Recorded data:
= Beginning of Section =
(** *** Where a match that begins before a run can end *)

Lemma app_prefix_mark (g : char) X : forall a z Y,
  a ++ g :: z = X ++ Y -> ~ In g X -> exists z', a = X ++ z'.
Proof.
  induction X as [|x X IH]; intros a z Y E Hg.
  - exists a. reflexivity.
  - destruct a as [|y a].
    + cbn [app] in E. injection E as -> _. exfalso. apply Hg. left. reflexivity.
    + cbn [app] in E. injection E as -> E.
      destruct (IH a z Y E) as [z' ->].
      * intros Hin. apply Hg. right. exact Hin.
      * exists z'. reflexivity.
Qed.

(** The first [g] of [u] is where [A], which holds none, ends. *)
Lemma first_mark (g : char) A : forall u T Y,
  In g u -> ~ In g A -> u ++ T = A ++ g :: Y -> exists c, u = A ++ g :: c /\ c ++ T = Y.
Proof.
  induction A as [|a A IH]; intros u T Y Hin Hg E.
  - destruct u as [|y u]; [contradiction|].
    cbn [app] in E. injection E as -> E. exists u. split; [reflexivity | exact E].
  - destruct u as [|y u]; [contradiction|].
    cbn [app] in E. injection E as -> E.
    destruct Hin as [Hin | Hin].
    + exfalso. apply Hg. left. exact Hin.
    + destruct (IH u T Y Hin) as (c & -> & Ec); [|exact E|].
      * intros H. apply Hg. right. exact H.
      * exists c. split; [reflexivity | exact Ec].
Qed.

Lemma no_mark_prefix (g : char) A : forall u T Y,
  ~ In g u -> ~ In g A -> u ++ g :: T = A ++ g :: Y -> u = A /\ T = Y.
Proof.
  induction A as [|a A IH]; intros u T Y Hu Hg E.
  - destruct u as [|y u].
    + cbn [app] in E. injection E as E. split; [reflexivity | exact E].
    + cbn [app] in E. injection E as -> _. exfalso. apply Hu. left. reflexivity.
  - destruct u as [|y u].
    + cbn [app] in E. injection E as <- _. exfalso. apply Hg. left. reflexivity.
    + cbn [app] in E. injection E as -> E.
      destruct (IH u T Y) as [-> ->]; [| |exact E|split; reflexivity].
      * intros H. apply Hu. right. exact H.
      * intros H. apply Hg. right. exact H.
Qed.

Lemma wt_match_word m :
  Sem wtRegex (m0 m) [] (groups m) ->
  exists A X, m0 m = js "<w:t" ++ A ++ js ">" ++ X ++ js "</w:t>"
              /\ ~ In (ch ">") A /\ ~ In (ch "<") X.
Proof.
  intros HS. unfold wtRegex in HS.
  apply Sem_seqs_inv in HS as (w1 & w2 & cs1 & E1 & H1 & HS).
  apply Sem_lit_inv in H1. subst w1.
  apply Sem_seqs_inv in HS as (A & w3 & cs2 & -> & HA & HS).
  apply Sem_seqs_inv in HS as (w4 & w5 & cs3 & -> & H4 & HS).
  apply Sem_lit_inv in H4. subst w4.
  apply Sem_seqs_inv in HS as (X & w6 & cs4 & -> & HX & HS).
  cbn [seqs] in HS. apply Sem_lit_inv in HS. subst w6.
  exists A, X. split; [exact E1|]. split.
  - intros Hin.
    assert (F : Forall (fun c => c <> ch ">") A).
    { apply (@Sem_chars (fun c => c <> ch ">") _ _ _ _ HA). cbn [chars_in star].
      intros c Hc ->. vm_compute in Hc. discriminate Hc. }
    rewrite Forall_forall in F. exact (F _ Hin eq_refl).
  - intros Hin.
    assert (F : Forall (fun c => c <> ch "<") X).
    { apply (@Sem_chars (fun c => c <> ch "<") _ _ _ _ HX). cbn [chars_in star].
      intros c Hc ->. vm_compute in Hc. discriminate Hc. }
    rewrite Forall_forall in F. exact (F _ Hin eq_refl).
Qed.

(** A match that begins before an element ends before the element, or
    takes the element whole, with the markup from the match on as the
    attribute text. *)
Lemma cons_inj (x y : char) a b : x :: a = y :: b -> x = y /\ a = b.
Proof. intros H. injection H as -> ->. split; reflexivity. Qed.

Lemma gap_match_shape u a x R q m :
  u <> [] -> try_at wtRegex q (u ++ wt a x ++ R) = Some m ->
  (exists z, u = m0 m ++ z)
  \/ (exists u1, u = js "<w:t" ++ u1 /\ ~ In (ch ">") u1).
Proof.
  intros Hne E.
  apply (@try_at_sound wtRegex q _ m) in E as (_ & HS & s' & Es).
  destruct (wt_match_word m HS) as (A & X & Em & HA & HX).
  rewrite Em in Es |- *. clear Em HS.
  set (e1 := js "w:t" ++ a ++ js ">" ++ x ++ js "</w:t>" ++ R).
  destruct u as [|c1 u0]; [congruence|].
  assert (Es1 : c1 :: (u0 ++ ch "<" :: e1)
                = ch "<" :: (js "w:t" ++ (A ++ ch ">" :: (X ++ ch "<" :: (js "/w:t>" ++ s'))))).
  { unfold wt in Es. rewrite <- !app_assoc in Es. exact Es. }
  clear Es. destruct (cons_inj _ _ _ _ Es1) as [-> Es]. clear Es1.
  destruct (app_prefix_mark (ch "<") (js "w:t") u0 e1 _ Es) as [u1 ->].
  { vm_compute. intuition discriminate. }
  rewrite <- app_assoc in Es. apply app_inv_head in Es.
  destruct (in_dec N.eq_dec (ch ">") u1) as [Hin | Hnin].
  2:{ right. exists u1. split; [reflexivity | exact Hnin]. }
  left.
  destruct (first_mark (ch ">") A u1 _ _ Hin HA Es) as (c & -> & Ec).
  destruct (in_dec N.eq_dec (ch "<") c) as [Hc | Hc].
  - destruct (first_mark (ch "<") X c _ _ Hc HX Ec) as (d & -> & Ed).
    destruct (app_prefix_mark (ch "<") (js "/w:t>") d e1 _ Ed) as [z ->].
    { vm_compute. intuition discriminate. }
    exists z.
    assert (Eg : forall t, js "<w:t" ++ A ++ js ">" ++ X ++ js "</w:t>" ++ t
                           = ch "<" :: js "w:t" ++ A ++ ch ">" :: X ++ ch "<" :: js "/w:t>" ++ t)
      by (intros t; reflexivity).
    rewrite <- !app_assoc. rewrite Eg. reflexivity.
  - exfalso.
    destruct (no_mark_prefix (ch "<") X c e1 (js "/w:t>" ++ s') Hc HX Ec) as [_ Ee].
    assert (Ee1 : ch "w" :: (js ":t" ++ a ++ js ">" ++ x ++ js "</w:t>" ++ R)
                  = ch "/" :: (js "w:t>" ++ s')).
    { unfold e1 in Ee. exact Ee. }
    destruct (cons_inj _ _ _ _ Ee1) as [Ee2 _]. vm_compute in Ee2. discriminate Ee2.
Qed.

(** Whether an element begins in the markup before a run does not depend
    on the attribute text and the text of the run, nor on what follows. *)
Lemma silent_gap_change g a x R a' x' R' :
  forallb (fun c => negb (c_in ">" c)) a = true ->
  forallb (fun c => negb (c_in "<" c)) x = true ->
  (forall i q, i < length g -> try_at wtRegex q (skipn i g ++ wt a x ++ R) = None) ->
  forall i q, i < length g -> try_at wtRegex q (skipn i g ++ wt a' x' ++ R') = None.
Proof.
  intros Ha Hx H i q Hi.
  destruct (try_at wtRegex q (skipn i g ++ wt a' x' ++ R')) as [m|] eqn:E;
    [exfalso|reflexivity].
  assert (Hne : skipn i g <> []).
  { intros H0. apply (f_equal (@length char)) in H0. rewrite length_skipn in H0.
    simpl in H0. lia. }
  destruct (gap_match_shape _ _ _ _ _ _ Hne E) as [(z & Ez) | (u1 & Eu & Hu)].
  - apply (@try_at_sound wtRegex q _ m) in E as (_ & HS & _).
    apply (@try_at_complete wtRegex q (skipn i g ++ wt a x ++ R) (m0 m)
             (z ++ wt a x ++ R) [] (groups m) wtRegex_plain HS).
    + rewrite Ez, <- app_assoc. reflexivity.
    + apply H. exact Hi.
  - assert (Hat : forallb (fun c => negb (c_in ">" c)) (u1 ++ js "<w:t" ++ a) = true).
    { apply forallb_app_intro; [|apply forallb_app_intro; [reflexivity | exact Ha]].
      apply forallb_forall. intros c Hc.
      destruct (c_in ">" c) eqn:Ec; [|reflexivity].
      apply c_in_spec in Ec. vm_compute in Ec. destruct Ec as [Ec | []].
      subst c. contradiction. }
    pose proof (@try_at_wt_element (u1 ++ js "<w:t" ++ a) x R q Hat Hx) as Hel.
    assert (Ew : wt (u1 ++ js "<w:t" ++ a) x ++ R = skipn i g ++ wt a x ++ R).
    { rewrite Eu. unfold wt. rewrite <- !app_assoc. reflexivity. }
    rewrite Ew in Hel. rewrite (H i q Hi) in Hel. discriminate Hel.
Qed.

Lemma silentRuns_change closing0 : forall rs rs',
  sameGaps rs rs' -> forallb plainRun rs = true ->
  silentRuns rs closing0 -> silentRuns rs' closing0.
Proof.
  intros rs rs' H. induction H as [|r r' rs rs' Hg Hrs IH]; intros Hp Hs; [exact Hs|].
  cbn [forallb] in Hp. apply andb_true_iff in Hp as [Hr Hp].
  unfold plainRun in Hr. apply andb_true_iff in Hr as [Ha Hx].
  cbn [silentRuns] in Hs |- *. destruct Hs as [Hgap Hs].
  split; [|exact (IH Hp Hs)].
  rewrite Hg. unfold element in *.
  exact (silent_gap_change (gap r) (runAttrs r) (runText r) (renderRuns rs ++ closing0)
           (runAttrs r') (runText r') (renderRuns rs' ++ closing0) Ha Hx Hgap).
Qed.

(** *** The substitution keeps a paragraph a parse of its markup *)

Lemma rewriteRuns_sameGaps a z newText : forall rs cum,
  sameGaps rs (rewriteRuns a z newText cum rs).
Proof.
  induction rs as [|r rs IH]; intros cum; [constructor|].
  cbn [rewriteRuns]. constructor; [reflexivity | apply IH].
Qed.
= End of Section =
> Task to complete
Using the entries above, output exactly the lines between the line holding "apply (@try_at_complete wtRegex" and the line holding "- assert (Hat", end lines included, and nothing more.

> Written answer
    apply (@try_at_complete wtRegex q (skipn i g ++ wt a x ++ R) (m0 m)
             (z ++ wt a x ++ R) [] (groups m) wtRegex_plain HS).
    + rewrite Ez, <- app_assoc. reflexivity.
    + apply H. exact Hi.
  - assert (Hat : forallb (fun c => negb (c_in ">" c)) (u1 ++ js "<w:t" ++ a) = true).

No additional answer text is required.